Bütün bir kış görüşmediğim yaz dostlarımla adalı olmanın verdiği, ‘kaldığın yerden devam et’ muhabbetlerinin başında benim ‘muhteşem göbeem’ geliyor. Kimileri yukarıdan aşağı süzme şeklinde manalı manalı bakarken, kimileri de hafif hafif okşuyor. Malumunuz, o kadar yazdım, diyet yapıyorum, şöyle yemiyorum, böyle yiyorum, yavaş yiyorum, bol su içiyorum acayip kilo veriyorum filinta olacağım diye filan da falan... Dostlarımın “Ne oldu?” bakışları altındayım. Bende yalan yok, rejimi yaptım – yaptım sonra ara verdim, kaçtık mı? Yapacağım bir daha... Sözüm söz. Hem tamamen yalan olmadı yazdıklarım: ‘fil’ kısmı tamamlandı, şimdi ‘inta’sını da yaptım mı al sana filinta bir ‘ben.’

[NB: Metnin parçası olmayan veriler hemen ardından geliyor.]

Definition whitelistToken (m : msg) (token : address) (minimumAmount maximumAmount : Z) : S unit :=
  on_access (onlyAdmin m);;
  set_accounts (with_whitelist (union {[token]}));;
  set_accounts (with_min (insert token minimumAmount));;
  set_accounts (with_max (insert token maximumAmount)).

Definition removeTokenFromWhitelist (m : msg) (token : address) : S unit :=
  on_access (onlyAdmin m);; set_accounts (with_whitelist (fun l => l ∖ {[token]})).

Definition isTokenWhitelisted (token : address) (s : safe W) : bool := bool_decide (token ∈ whitelistedTokens (s_accounts s)).

Definition setTokenMinLimit (m : msg) (token : address) (amount : Z) : S unit :=
  on_access (onlyAdmin m);; set_accounts (with_min (insert token amount)).
Definition getTokenMinLimit (token : address) (s : safe W) : Z := value_at (tokenMinLimits (s_accounts s)) token.
Definition setTokenMaxLimit (m : msg) (token : address) (amount : Z) : S unit :=
  on_access (onlyAdmin m);; set_accounts (with_max (insert token amount)).
Definition getTokenMaxLimit (token : address) (s : safe W) : Z := value_at (tokenMaxLimits (s_accounts s)) token.

Definition setBatchBlockLimit (m : msg) (newBatchBlockLimit : Z) : S unit :=
  on_access (onlyAdmin m);;
  settle ← view (fun s => batchSettleLimit (s_limits s));
  require (newBatchBlockLimit <=? settle)%Z "Cannot increase batch block limit over settlement limit";;
  set_limits (fun l => mkLimits (batchSize l) (serviceFeePercentage l) (maxServiceFee l) newBatchBlockLimit (batchSettleLimit l) (serviceFeeReceiver l)).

Biliyorum! Bu aralar bahardan kalma bir sıkkınlık var üzerimde. Neden? Nedenini bilsem size de anlatacağım. Her şey üstüme üstüme geliyor gibi... Hani, “durdurun dünyayı inecek var” muudundayım. Bende bu gelenekseldir, geçer geçer. Sabahları birer Farmaton, bir şeycik kalmaz... Mevsimler ile birlikte oluşan değişimler, gelişimler... Kolay mı?
Önce Muhteşem Süleyman bitti. Naapıcaz şimdi? Çarşamba günlerimin heyecanı, uyku ilacı ve dahi her daim kaynayan kazan; saray hayatının dedikodu haberlerinin yegâne kaynağı... Koskoca devlet-i Aliyye’nin makas değiştirerek güç kaybetmeye başlamasının ibret dolu hikâyesi... Bileceksiniz; “bu dünya ne sana ne de bana kalmaz, Sultan Süleyman’a kalmadı...” diye bir şarkı nakaratı var... Gerçekten de kalmadı. Tevekkeli ne demişler; “ne oldum” dememeli “ne olacam” demeli...

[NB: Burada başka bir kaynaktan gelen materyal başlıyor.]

(* ===== verification/EthBridge.v ===== *)
(** * The bridge contract on Ethereum

    Models [src/sol/contracts/Bridge.sol] with [access/RelayerRole.sol], and the chain on which
    it and the safe run: blocks, and transactions of any account in any order.  [keccak256] and
    [ecrecover] are the machine's; the external calls of the bridge go to the safe of
    [EthSafe]. *)
From S2P Require Import Prelude Solidity EnumerableSet EthSafe.
Import Access.

Module EthBridge.
Import EnumerableSet Safe.

Record CrossTransferStatus := mkCross {
  statuses : list DepositStatus;
  createdBlockNumber : Z
}.

Record bridge (W : Type) := mkBridge {
  br_access : access;
  _relayers : AddressSet;
  batchSettleBlockCount : Z;
  quorum : Z;
  executedBatches : gset Z;
  crossTransferStatuses : gmap Z CrossTransferStatus;
  br_safe : safe W
}.
Arguments mkBridge {W} _ _ _ _ _ _ _.
Arguments br_access {W} _.
Arguments _relayers {W} _.
Arguments batchSettleBlockCount {W} _.
Arguments quorum {W} _.
Arguments executedBatches {W} _.
Arguments crossTransferStatuses {W} _.
Arguments br_safe {W} _.

Definition executeTransferAction : string := "ExecuteBatchedTransfer".
(** "\x19Ethereum Signed Message:\n32" *)
Definition prefix : bytes := Byte.x19 :: bytes_of_string "Ethereum Signed Message:" ++ Byte.x0a :: bytes_of_string "32".
Definition minimumQuorum : Z := 1.

Section Bridge.
Context {W : Type} (T : erc20 W) (bridge_address safe_address : address).
Context (keccak256 : bytes -> bytes) (ecrecover : bytes -> Z -> bytes -> bytes -> address).

Abbreviation B := (Sol (bridge W)).

Definition at_access {A} (c : Sol access A) : B A :=
  at_part br_access (fun a b => mkBridge a (_relayers b) (batchSettleBlockCount b) (quorum b) (executedBatches b) (crossTransferStatuses b) (br_safe b)) c.
Definition at_relayers {A} (c : Sol AddressSet A) : B A :=
  at_part _relayers (fun r b => mkBridge (br_access b) r (batchSettleBlockCount b) (quorum b) (executedBatches b) (crossTransferStatuses b) (br_safe b)) c.
Definition at_safe {A} (c : Sol (safe W) A) : B A :=
  at_part br_safe (fun s b => mkBridge (br_access b) (_relayers b) (batchSettleBlockCount b) (quorum b) (executedBatches b) (crossTransferStatuses b) s) c.

(** The context of a call the bridge makes. *)
Definition from_bridge (m : msg) : msg := {| msg_sender := bridge_address; block_number := block_number m |}.

(** ** Relayers *)

Definition isRelayer (account : address) (b : bridge W) : bool := contains (_relayers b) account.

Definition onlyRelayer (m : msg) : B unit :=
  r ← view (isRelayer (msg_sender m)); require r "Access Control: sender is not Relayer".

Definition _addRelayer (account : address) : B unit :=
  require (negb (bool_decide (account = zero_address))) "RelayerRole: account cannot be the 0 address";;
  added ← at_relayers (add account);
  require added "RelayerRole: address is already a relayer".

Definition _removeRelayer (account : address) : B unit :=
  removed ← at_relayers (remove account);
  require removed "RelayerRole: address is not a relayer".

Fixpoint _addRelayers (accounts : list address) : B unit :=
  match accounts with
  | [] => mret tt
  | a :: rest => _addRelayer a;; _addRelayers rest
  end.

Definition addRelayer (m : msg) (account : address) : B unit := at_access (onlyAdmin m);; _addRelayer account.
Definition removeRelayer (m : msg) (account : address) : B unit := at_access (onlyAdmin m);; _removeRelayer account.
Definition renounceRelayer (m : msg) (account : address) : B unit :=
  require (bool_decide (account = msg_sender m)) "RelayerRole: can only renounce role for self";;
  _removeRelayer account.

Definition getRelayer (index : Z) : B address := s ← view _relayers; at_relayers (set_at s index).
Definition getRelayers : B (list address) := view (fun b => _values (_relayers b)).
Definition getRelayersCount : B Z := view (fun b => set_length (_relayers b)).

(** ** Deployment and settings *)

Definition constructor (m : msg) (board : list address) (initialQuorum : Z) (erc20Safe : safe W) : result (bridge W) unit :=
  (require (minimumQuorum <=? initialQuorum)%Z "Quorum is too low.";;
   require (initialQuorum <=? Z.of_nat (length board))%Z "The board should be at least the quorum size.";;
   _addRelayers board;;
   write (fun b => mkBridge (br_access b) (_relayers b) (batchSettleBlockCount b) initialQuorum (executedBatches b) (crossTransferStatuses b) (br_safe b)))
  (mkBridge (deployed (msg_sender m)) empty_set 40 0 ∅ ∅ erc20Safe).

Definition setQuorum (m : msg) (newQuorum : Z) : B unit :=
  at_access (onlyAdmin m);;
  require (minimumQuorum <=? newQuorum)%Z "Quorum is too low.";;
  write (fun b => mkBridge (br_access b) (_relayers b) (batchSettleBlockCount b) newQuorum (executedBatches b) (crossTransferStatuses b) (br_safe b)).

Definition bridge_setBatchSettleLimit (m : msg) (newBatchSettleLimit : Z) : B unit :=
  at_access (onlyAdmin m);;
  at_access whenPaused;;
  busy ← at_safe (isAnyBatchInProgress (from_bridge m));
  require (negb busy) "Cannot change batchSettleBlockCount with pending batches";;
  write (fun b => mkBridge (br_access b) (_relayers b) newBatchSettleLimit (quorum b) (executedBatches b) (crossTransferStatuses b) (br_safe b)).

(** ** Batches of deposits *)

Definition bridge_getBatch (m : msg) (batchNonce : Z) : B Batch := at_safe (getBatch (from_bridge m) batchNonce).
Definition getBatchDeposits (m : msg) (batchNonce : Z) : B (list Deposit) := at_safe (getDeposits (from_bridge m) batchNonce).

(** ** Transfers *)

Definition _getHashedDepositData (encodedData : bytes) : bytes := keccak256 (prefix ++ keccak256 encodedData).

(** The hash the relayers sign. *)
Definition transfer_hash (tokens recipients : list address) (amounts depositNonces : list Z) (batchNonceElrondETH : Z) : bytes :=
  _getHashedDepositData
    (abi_encode [AAddresses recipients; AAddresses tokens; AUints amounts; AUints depositNonces; AUint batchNonceElrondETH;
                 AString (bytes_of_string executeTransferAction)]).

Definition _recover (signature data : bytes) : B address :=
  require (length signature =? 65)%nat "Malformed signature";;
  let r := take 32 signature in
  let s := take 32 (drop 32 signature) in
  let v := be_val (drop 64 signature) in
  let v := if (v =? 0)%Z || (v =? 1)%Z then (v + 27)%Z else v in
  mret (ecrecover data v r s).

(** The loop over the signatures from the [i]-th one on. *)
Fixpoint count_signers (data : bytes) (i : nat) (signatures : list bytes) (validSigners : list address) (signersCount : Z) : B Z :=
  match signatures with
  | [] => mret signersCount
  | signature :: rest =>
      publicKey ← _recover signature data;
      member ← view (isRelayer publicKey);
      if negb (member : bool) then count_signers data (S i) rest validSigners signersCount
      else if bool_decide (publicKey ∈ validSigners) then count_signers data (S i) rest validSigners signersCount
      else
        signersCount' ← checked 256 (signersCount + 1);
        count_signers data (S i) rest (<[i := publicKey]> validSigners) signersCount'
  end.

Definition _validateQuorum (signatures : list bytes) (data : bytes) : B unit :=
  signersCount ← count_signers data 0 signatures (replicate (length signatures) zero_address) 0;
  q ← view quorum;
  require (q <=? signersCount)%Z "Quorum was not met".

(** The loop over the tokens from the [j]-th one on. *)
Fixpoint transfer_all (m : msg) (j : nat) (tokens : list address) (amounts : list Z) (recipients : list address) : B (list DepositStatus) :=
  match tokens with
  | [] => mret []
  | token :: rest =>
      amount ← at_index amounts j;
      recipient ← at_index recipients j;
      executed ← at_safe (transfer T safe_address (from_bridge m) token amount recipient);
      others ← transfer_all m (S j) rest amounts recipients;
      mret ((if (executed : bool) then StExecuted else StRejected) :: others)
  end.

Definition executeTransfer (m : msg) (tokens recipients : list address) (amounts depositNonces : list Z)
    (batchNonceElrondETH : Z) (signatures : list bytes) : B unit :=
  at_access whenNotPaused;;
  onlyRelayer m;;
  q ← view quorum;
  require (q <=? Z.of_nat (length signatures))%Z "Not enough signatures to achieve quorum";;
  executed ← view (fun b => bool_decide (batchNonceElrondETH ∈ executedBatches b));
  require (negb executed) "Batch already executed";;
  write (fun b => mkBridge (br_access b) (_relayers b) (batchSettleBlockCount b) (quorum b) ({[batchNonceElrondETH]} ∪ executedBatches b) (crossTransferStatuses b) (br_safe b));;
  _validateQuorum signatures (transfer_hash tokens recipients amounts depositNonces batchNonceElrondETH);;
  sts ← transfer_all m 0 tokens amounts recipients;
  write (fun b => mkBridge (br_access b) (_relayers b) (batchSettleBlockCount b) (quorum b) (executedBatches b)
    (<[batchNonceElrondETH := mkCross sts (block_number m)]> (crossTransferStatuses b)) (br_safe b)).

Definition cross_at (b : bridge W) (n : Z) : CrossTransferStatus := default (mkCross [] 0) (crossTransferStatuses b !! n).

Definition getStatusesAfterExecution (m : msg) (batchNonceElrondETH : Z) : B (list DepositStatus) :=
  crossStatus ← view (fun b => cross_at b batchNonceElrondETH);
  require (0 <? createdBlockNumber crossStatus)%Z "Invalid nonce requested";;
  settle ← view batchSettleBlockCount;
  t ← checked 256 (createdBlockNumber crossStatus + settle);
  require (t <=? block_number m)%Z "Statuses not final yet";;
  mret (statuses crossStatus).

Definition wasBatchExecuted (batchNonceElrondETH : Z) : B bool :=
  view (fun b => bool_decide (batchNonceElrondETH ∈ executedBatches b)).

(** ** Transactions *)

Inductive bridge_call :=
  | BRenounceAdmin
  | BTransferAdmin (newAdmin : address)
  | BPause
  | BUnpause
  | AddRelayer (account : address)
  | RemoveRelayer (account : address)
  | RenounceRelayer (account : address)
  | SetQuorum (newQuorum : Z)
  | BSetBatchSettleLimit (newBatchSettleLimit : Z)
  | ExecuteTransfer (tokens recipients : list address) (amounts depositNonces : list Z) (batchNonceElrondETH : Z) (signatures : list bytes).

Definition bridge_exec (m : msg) (c : bridge_call) : B unit :=
  match c with
  | BRenounceAdmin => at_access (renounceAdmin m)
  | BTransferAdmin a => at_access (transferAdmin m a)
  | BPause => at_access (pause m)
  | BUnpause => at_access (unpause m)
  | AddRelayer a => addRelayer m a
  | RemoveRelayer a => removeRelayer m a
  | RenounceRelayer a => renounceRelayer m a
  | SetQuorum q => setQuorum m q
  | BSetBatchSettleLimit z => bridge_setBatchSettleLimit m z
  | ExecuteTransfer t r a n b s => executeTransfer m t r a n b s
  end.

Definition addresses_typed (l : list address) : bool := forallb (fun a => length a =? 20)%nat l && uint_of 256 (Z.of_nat (length l)).
Definition uints_typed (l : list Z) : bool := forallb (uint_of 256) l && uint_of 256 (Z.of_nat (length l)).

Definition bridge_call_typed (c : bridge_call) : bool :=
  match c with
  | SetQuorum q => uint_of 256 q
  | BSetBatchSettleLimit z => uint_of 8 z
  | ExecuteTransfer tokens recipients amounts nonces n _ =>
      addresses_typed tokens && addresses_typed recipients && uints_typed amounts && uints_typed nonces && uint_of 256 n
  | _ => true
  end.

Inductive transaction := ToBridge (c : bridge_call) | ToSafe (c : call).

Definition tx_exec (m : msg) (tx : transaction) : B unit :=
  match tx with
  | ToBridge c => bridge_exec m c
  | ToSafe c => at_safe (exec T safe_address m c)
  end.

(** ** The chain *)

Record chain := mkChain { now : Z; contracts : bridge W }.

(** A call that only reads, at the current block. *)
Definition chain_msg (sender : address) (c : chain) : msg := {| msg_sender := sender; block_number := now c |}.

Definition query {A} (f : msg -> B A) (c : chain) : option A :=
  match f (chain_msg zero_address c) (contracts c) with Done a _ => Some a | Revert _ => None end.

(** What a transaction leaves behind: nothing when it reverts. *)
Definition applied (sender : address) (tx : transaction) (c : chain) : chain :=
  match tx_exec (chain_msg sender c) tx (contracts c) with
  | Done _ b => mkChain (now c) b
  | Revert _ => c
  end.

Definition with_tokens (w : W) (b : bridge W) : bridge W :=
  let s := br_safe b in
  mkBridge (br_access b) (_relayers b) (batchSettleBlockCount b) (quorum b) (executedBatches b) (crossTransferStatuses b)
    (mkSafe (s_access s) (_bridge s) (s_limits s) (s_ledger s) (s_accounts s) w).

(** A new block, a transaction of any account, or something else that happens to the tokens. *)
Inductive event := NewBlock (n : Z) | Sent (sender : address) (tx : transaction) | TokensMove (w : W).

Definition happens (c : chain) (e : event) : chain :=
  match e with
  | NewBlock n => mkChain n (contracts c)
  | Sent sender tx => applied sender tx c
  | TokensMove w => mkChain (now c) (with_tokens w (contracts c))
  end.

Definition history (c : chain) (events : list event) : chain := foldl happens c events.

(** Blocks are numbered upwards and arguments are of their types. *)
Definition event_ok (c : chain) (e : event) : Prop :=
  match e with
  | NewBlock n => (now c <= n < 2 ^ 63)%Z
  | Sent _ (ToSafe call) => call_typed call = true
  | Sent _ (ToBridge call) => bridge_call_typed call = true
  | TokensMove _ => True
  end.

Fixpoint history_ok (c : chain) (events : list event) : Prop :=
  match events with
  | [] => True
  | e :: rest => event_ok c e /\ history_ok (happens c e) rest
  end.

#[global] Instance event_ok_dec c e : Decision (event_ok c e).
Proof. destruct e as [|? []|]; cbn [event_ok]; apply _. Defined.

#[global] Instance history_ok_dec c events : Decision (history_ok c events).
Proof. revert c. induction events as [|e rest IH]; intros c; [exact (left I)|]. cbn. apply and_dec; [apply event_ok_dec|apply IH]. Defined.

End Bridge.
Arguments chain W : clear implicits.
Arguments mkChain {W} _ _.
Arguments now {W} _.
Arguments contracts {W} _.
Arguments event W : clear implicits.
Arguments NewBlock {W} _.
Arguments Sent {W} _ _.
Arguments TokensMove {W} _.

End EthBridge.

Sonra Survivor. O da bitti. 100 küsur gündür, haftada üç misafirimiz olan gençler artık yok. Naapıcaz şimdi? Herkesin bir dayanma gücü var di mi ama. Önce Sülüman, sonra sur-vivor. Bu kadar travma üst üste... Naapıcaz şimdi cumartesi- pazar- pazartesi akşamları? Ne Turabi, ne Gökan... Onlar açlık – sefalet – ve büyük bir yarışma ve kameralar ordusu baskısı altındayken, koltuğumdan olan biteni seyretmek doğrusu pek bir hoş idi. Milletçe sadist miyiz ne?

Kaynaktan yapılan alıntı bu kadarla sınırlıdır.